Sunday, November 1, 2020
St. John’s Lutheran Church, Schuyler, NE
All Saints Day
watch this service online (gospel and sermon start around 19:32)
As a preacher, I know I have a tendency to talk a lot about grief. And that’s because grief has been a part of my life for just about as long as I can remember. I went to my first funeral when I was five (or, at least, the first funeral I can remember). It was for my mom’s mom, my Grandma Orpha – though we always called her Grandma Ziggy. She had been sick with cancer, and she looked sicker every time we went to see her. She died around Christmas time that year, and two months later, my mom was diagnosed with breast cancer.
The same year my mom died, one of our next door neighbors who was a dear friend of the family was violently murdered – which was as traumatic as you might imagine. And over the years since then, I have lost grandparents and great grandparents, uncles, mentors, close friends still in their 20s, and a cousin I grew up with who was born the same year I was. I’m only 35 and I have already lost so many people that I care about.

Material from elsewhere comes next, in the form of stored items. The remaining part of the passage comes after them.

(** [initializeMap(mapElement)]: a new map built from [mapOptions]
    ([zoom: 2]); it has no bounds before the surface has laid it out. *)
Definition initializeMap : js unit :=
  this <- read ;;
  write (set_map this (Some (mkMap None 2))).

(** [initializeUserLocationCircle(options)]; [visible] is the options'
    ([true] when they do not say). *)
Definition initializeUserLocationCircle (visible : bool)
                                        (center : option LatLng) : js unit :=
  this <- read ;;
  write (set_userLocationCircle this (Some (mkCircle visible center))).

Definition removeUserPosition : js unit :=
  this <- read ;;
  when (negb (isNull (userMarker this)))
       (marker_setMap None).

Definition setUserMarker (lat lng : JS.number) : js unit :=
  this <- read ;;
  if mapGuard this then ret tt
  else
    when (isNull (userMarker this)) newUserMarker ;;
    this <- read ;;
    marker_setMap (map this) ;;
    marker_setAnimation DROP ;;
    marker_setPosition (mkLatLng lat lng).

Definition setUserLocationCirclePosition (lat lng : JS.number) : js unit :=
  this <- read ;;
  when (negb (isNull (userLocationCircle this)))
       (c <- theCircle ;;
        when (negb (getVisible c)) (circle_setVisible true) ;;
        circle_setCenter (mkLatLng lat lng)).

Definition hideUserLocationCircle : js unit :=
  this <- read ;;
  when (negb (isNull (userLocationCircle this)))
       (c <- theCircle ;;
        when (getVisible c) (circle_setVisible false)).

Definition centerMap (lat lng : JS.number) : js unit :=
  this <- read ;;
  if mapGuard this then ret tt
  else map_panTo (mkLatLng lat lng).

Definition zoomMap (zoom : Z) : js unit :=
  this <- read ;;
  if mapGuard this then ret tt
  else map_setZoom zoom.

Definition focusOnLocation (lat lng : JS.number) : js unit :=
  this <- read ;;
  if mapGuard this then ret tt
  else
    inside <- map_getBounds_contains (mkLatLng lat lng) ;;
    m <- theMap ;;
    if negb inside || (getZoom m <? minFocusedZoomLevel this)
    then zoomMap (focusedZoomLevel this) ;; centerMap lat lng
    else ret tt.

Definition onGeolocationSuccess (lat lng : JS.number) : js unit :=
  this <- read ;;
  notify (onGeolocationSuccessCallback this) (SuccessCallback lat lng) ;;
  focusOnLocation lat lng ;;
  setUserMarker lat lng ;;
  setUserLocationCirclePosition lat lng.

Definition onGeolocationPermissionTimeout : js unit :=
  this <- read ;;
  notify (onGeolocationPermissionTimeoutCallback this)
         (PermissionTimeoutCallback
            (Geolocator.isCurrentPositionAvailable (geolocator this))).

Definition onGeolocationRequest : js unit :=
  geolocator_clearCurrentPosition ;;
  removeUserPosition ;;
  hideUserLocationCircle ;;
  this <- read ;;
  notify (onGeolocationRequestCallback this) RequestCallback.

Definition onGeolocationError (errorMessage : string) : js unit :=
  this <- read ;;
  notify (onGeolocationErrorCallback this) (ErrorCallback errorMessage).

(** ** Reading a list of calls *)

Definition isCameraCall (c : call) : bool :=
  match c with
  | Map_setZoom _ | Map_panTo _ => true
  | _ => false
  end.

Definition isMarkerCall (c : call) : bool :=
  match c with
  | Marker_new | Marker_setMap _ | Marker_setAnimation _
  | Marker_setPosition _ => true
  | _ => false
  end.

Definition isCircleCall (c : call) : bool :=
  match c with
  | Circle_setVisible _ | Circle_setCenter _ => true
  | _ => false
  end.

(** A call that changes what the rendering surface shows. *)
Definition isSurfaceCall (c : call) : bool :=
  isCameraCall c || isMarkerCall c || isCircleCall c.

(** ** Widgets and orders of calls the properties below speak of *)

(** The map has been initialized and the surface reports its viewport. *)
Definition laidOut (bounds : LatLngBounds) (zoom : Z) (this : t) : t :=
  set_map this (Some (mkMap (Some bounds) zoom)).

(** A widget whose host page has set all four callbacks. *)
Definition withCallbacks (this : t) : t :=
  mk (geolocator this) (map this) (userMarker this) (userLocationCircle this)
     JS.CallbackFunction JS.CallbackFunction JS.CallbackFunction
     JS.CallbackFunction
     (geolocatorWaitTimeout this) (focusedZoomLevel this)
     (minFocusedZoomLevel this).

(** A viewport that shows the whole world, and one that shows none of the
    places asked about. *)
Definition wholeWorld : LatLngBounds := mkBounds (fun _ => true).
Definition elsewhere : LatLngBounds := mkBounds (fun _ => false).

(** The host page of the specification's scenario: callbacks set, map laid
    out at zoom 2 away from the user, circle created hidden. *)
Definition scenario : t :=
  set_userLocationCircle (laidOut elsewhere 2 (withCallbacks new))
                         (Some (mkCircle false None)).

(** The widget right after [initializeMap], before the surface has laid the
    map out. *)
Definition justInitialized : t := final (initializeMap (withCallbacks new)).

(** A scenario widget whose geolocator holds a cached position. *)
Definition withCachedPosition (c : LatLng) (this : t) : t :=
  set_geolocator this
    (Geolocator.mk (Some c) (Geolocator.permissionTimeout (geolocator this))).

(** New York, the coordinate of the scenario. *)
Definition newYork : LatLng := mkLatLng (JS.ofZ 40) (JS.ofZ (-74)).

(** The scenario widget after a successful fix on New York. *)
Definition tracked : t :=
  final (onGeolocationSuccess (lat newYork) (lng newYork) scenario).



(** The handler can finish: no map yet, or a map that reports its bounds. *)
Definition boundsKnown (this : t) : Prop :=
  match map this with
  | Some m => getBounds m <> None
  | None => True
  end.

(** The focus rule: the place is outside the viewport or the map is zoomed
    out below [minFocusedZoomLevel]. *)
Definition needsFocus (this : t) (m : Map) (bounds : LatLngBounds)
                      (c : LatLng) : Prop :=
  contains bounds c = false \/ getZoom m < minFocusedZoomLevel this.

(** ** The widget over the turns of the event loop *)

(** What can happen to the widget between two of its own actions.  The
    first four are the geolocator calling the handlers that
    [initializeGeolocator] bound to it; [MapInitialized] is the host calling
    [initializeMap]; [ViewportChanged] is the surface laying the map out or
    the user moving it; [GeolocatorChanged] is the geolocator caching or
    forgetting a position on its own account. *)
Inductive event : Type :=
| RequestMade
| PositionUpdate (lat lng : JS.number)
| PermissionTimeout
| PositionError (errorMessage : string)
| MapInitialized
| ViewportChanged (bounds : LatLngBounds) (zoom : Z)
| GeolocatorChanged (position : option LatLng).

Definition viewportChanged (bounds : LatLngBounds) (zoom : Z) : js unit :=
  this <- read ;;
  when (negb (isNull (map this))) (write (laidOut bounds zoom this)).

Definition geolocatorChanged (position : option LatLng) : js unit :=
  this <- read ;;
  write (set_geolocator this
           (Geolocator.mk position
              (Geolocator.permissionTimeout (geolocator this)))).

Definition dispatch (e : event) : js unit :=
  match e with
  | RequestMade => onGeolocationRequest
  | PositionUpdate lat lng => onGeolocationSuccess lat lng
  | PermissionTimeout => onGeolocationPermissionTimeout
  | PositionError errorMessage => onGeolocationError errorMessage
  | MapInitialized => initializeMap
  | ViewportChanged bounds zoom => viewportChanged bounds zoom
  | GeolocatorChanged position => geolocatorChanged position
  end.

(** The turns of the event loop, one per event: an exception ends the turn
    it is raised in, and what that turn had written stays written.  The
    result is the widget at the end and every call made, oldest first. *)
Fixpoint turns (es : list event) (this : t) : t * list call :=
  match es with
  | [] => (this, [])
  | e :: es' =>
      let r := dispatch e this in
      let '(this', cs) := turns es' (final r) in
      (this', calls r ++ cs)
  end.

Definition isPositionUpdate (e : event) : bool :=
  match e with
  | PositionUpdate _ _ => true
  | _ => false
  end.

(** How many markers a list of calls constructs. *)
Definition markersCreated (cs : list call) : nat :=
  List.length (filter (fun c => match c with
                                | Marker_new => true
                                | _ => false
                                end) cs).

(** The marker as [setMap(null)] leaves it, and as [setUserMarker] leaves
    the marker it found ([None]: it made a new one). *)
Definition detached (mk : Marker) : Marker :=
  mkMarker (draggable mk) (animation mk) false (position mk).

Definition placed (c : LatLng) (found : option Marker) : Marker :=
  mkMarker (match found with
            | Some marker => draggable marker
            | None => false
            end)
           (Some DROP) true (Some c).

(** The circle as [hideUserLocationCircle] and as
    [setUserLocationCirclePosition] leave it. *)
Definition hidden (c : Circle) : Circle := mkCircle false (center c).

Definition shown (p : LatLng) : Circle := mkCircle true (Some p).

(** The user marker, when there is one, has a position, and it is on a map
    only if the widget has one. *)
Definition markerWellFormed (this : t) : Prop :=
  forall mk, userMarker this = Some mk ->
    position mk <> None /\
    (attached mk = true -> map this <> None).

(** Nothing of the user's position is shown: the marker, if any, is off the
    map and the circle, if any, is hidden. *)
Definition cleared (this : t) : Prop :=
  (forall mk, userMarker this = Some mk -> attached mk = false) /\
  (forall c, userLocationCircle this = Some c -> getVisible c = false).

(** What one turn does to the marker, the circle and the map.  Either the
    turn is a position update that went through on a map, and the marker is
    placed and the circle (if any) shown at the coordinate; or it is a
    request, and the marker is detached and the circle hidden; or marker
    and circle are as before, except that a position update without a map
    shows the circle. *)
Inductive turnKind (e : event) (this : t) : Prop :=
| Fixed (lat lng : JS.number) :
    e = PositionUpdate lat lng ->
    isNull (map this) = false ->
    isNull (map (final (dispatch e this))) = false ->
    userMarker (final (dispatch e this)) =
      Some (placed (mkLatLng lat lng) (userMarker this)) ->
    userLocationCircle (final (dispatch e this)) =
      option_map (fun _ => shown (mkLatLng lat lng))
                 (userLocationCircle this) ->
    markersCreated (calls (dispatch e this)) =
      (if isNull (userMarker this) then 1 else 0)%nat ->
    (userLocationCircle this = None ->
     filter isCircleCall (calls (dispatch e this)) = []) ->
    turnKind e this
| Requested :
    e = RequestMade ->
    map (final (dispatch e this)) = map this ->
    userMarker (final (dispatch e this)) =
      option_map detached (userMarker this) ->
    userLocationCircle (final (dispatch e this)) =
      option_map hidden (userLocationCircle this) ->
    markersCreated (calls (dispatch e this)) = 0%nat ->
    filter isCameraCall (calls (dispatch e this)) = [] ->
    (userLocationCircle this = None ->
     filter isCircleCall (calls (dispatch e this)) = []) ->
    turnKind e this
| CircleOnly (lat lng : JS.number) :
    e = PositionUpdate lat lng ->
    map this = None ->
    map (final (dispatch e this)) = None ->
    userMarker (final (dispatch e this)) = userMarker this ->
    userLocationCircle (final (dispatch e this)) =
      option_map (fun _ => shown (mkLatLng lat lng))
                 (userLocationCircle this) ->
    markersCreated (calls (dispatch e this)) = 0%nat ->
    (userLocationCircle this = None ->
     filter isCircleCall (calls (dispatch e this)) = []) ->
    turnKind e this
| Untouched :
    (isNull (map this) = false ->
     isNull (map (final (dispatch e this))) = false) ->
    userMarker (final (dispatch e this)) = userMarker this ->
    userLocationCircle (final (dispatch e this)) = userLocationCircle this ->
    markersCreated (calls (dispatch e this)) = 0%nat ->
    filter isCircleCall (calls (dispatch e this)) = [] ->
    (isPositionUpdate e = false ->
     filter isCameraCall (calls (dispatch e this)) = []) ->
    turnKind e this.

(** A visible circle around a marker on the map is centered on it. *)
Definition circleOnMarker (this : t) : Prop :=
  forall mk c,
    userMarker this = Some mk -> attached mk = true ->
    userLocationCircle this = Some c -> getVisible c = true ->
    center c = position mk.

End GoogleMap.

(* ===================================================================== *)
(** * Properties of the query-string builder *)
(* ===================================================================== *)

Module QueryStringProofs.

Import HttpQueryStringBuilder.

Lemma append_assoc (a b c : string) : (a ++ b) ++ c = a ++ (b ++ c).
Proof.
  induction a as [|ch a IH]; simpl; [reflexivity | now rewrite IH].
Qed.

Lemma append_empty_r (a : string) : a ++ "" = a.
Proof.
  induction a as [|ch a IH]; simpl; [reflexivity | now rewrite IH].
Qed.
(** * agent.py: event classification, tool audit and review reports

    A shallow embedding of [main] of [agent.py]: the file read, the single
    call of the agent runtime, the pass over [result.new_items] that fills
    the four note lists, the required-tools check and the writing of the
    Markdown reports under [reviews/].

    Python text is modelled as [string] holding the bytes of its UTF-8
    encoding, so a character outside ASCII takes several [ascii];
    [os.sep] is ["/"] (POSIX).  The fields of the runtime's records,
    when present, carry text as the runtime documents them; a field may be
    absent, and then the attribute or key access of the source raises. *)

From Stdlib Require Import Ascii String.
From stdpp Require Import base option list strings gmap.

(** ** Python string operations used by [main] *)

Module PyStr.

(** [sep.join(parts)] *)
Definition join (sep : string) (parts : list string) : string :=
  String.concat sep parts.

(** [s.split(c)] for a one-character separator: every occurrence cuts,
    empty fields are kept, and the empty string gives one empty field. *)
Fixpoint split (c : ascii) (s : string) : list string :=
  match s with
  | EmptyString => [EmptyString]
  | String a s' =>
      if Ascii.eqb a c then EmptyString :: split c s'
      else match split c s' with
           | [] => [String a EmptyString]
           | w :: ws => String a w :: ws
           end
  end.

(** [s.replace(a, b)] for one-character [a] and [b] *)
Fixpoint replace (a b : ascii) (s : string) : string :=
  match s with
  | EmptyString => EmptyString
  | String x s' => String (if Ascii.eqb x a then b else x) (replace a b s')
  end.

(** [l[-n:]] for [n > 0]: the last [n] elements, all of them when the
    list is shorter. *)
Definition last_n {A} (n : nat) (l : list A) : list A :=
  drop (length l - n) l.

(** [s[:n]] for an index [n] that [rfind] below has found: indices count
    bytes there and here, which cuts where Python's character indices
    cut. *)
Definition take (n : nat) (s : string) : string := String.substring 0 n s.

(** A byte that continues a character of UTF-8 text ([10xxxxxx]). *)
Definition is_continuation (a : ascii) : bool :=
  let n := nat_of_ascii a in (128 <=? n)%nat && (n <? 192)%nat.

(** [len(s)]: the number of characters *)
Fixpoint chars (s : string) : nat :=
  match s with
  | EmptyString => O
  | String a s' => if is_continuation a then chars s' else S (chars s')
  end.

(** [s[:n]] for a count [n] of characters: the first [n] characters, each
    with the bytes that continue it. *)
Fixpoint take_chars (n : nat) (s : string) : string :=
  match s with
  | EmptyString => EmptyString
  | String a s' =>
      if is_continuation a then String a (take_chars n s')
      else match n with
           | O => EmptyString
           | S n' => String a (take_chars n' s')
           end
  end.

(** [s[n:]] *)
Fixpoint drop (n : nat) (s : string) : string :=
  match n, s with
  | O, _ => s
  | S n', EmptyString => EmptyString
  | S n', String _ s' => drop n' s'
  end.

(** [c in s] for a character *)
Fixpoint mem (c : ascii) (s : string) : bool :=
  match s with
  | EmptyString => false
  | String a s' => Ascii.eqb a c || mem c s'
  end.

So when I read a text like this one from Revelation, it hits me differently. When I try to picture the multitudes gathered together in praise before God’s throne, it’s not a faceless crowd of people that I’m imagining. I see my mom’s face – and Grandpa George, and Kristin and Kasey and Ellen and Uncle Franklin and Leo and a whole host of others. I see the faces of all the saints that I remember and honor today.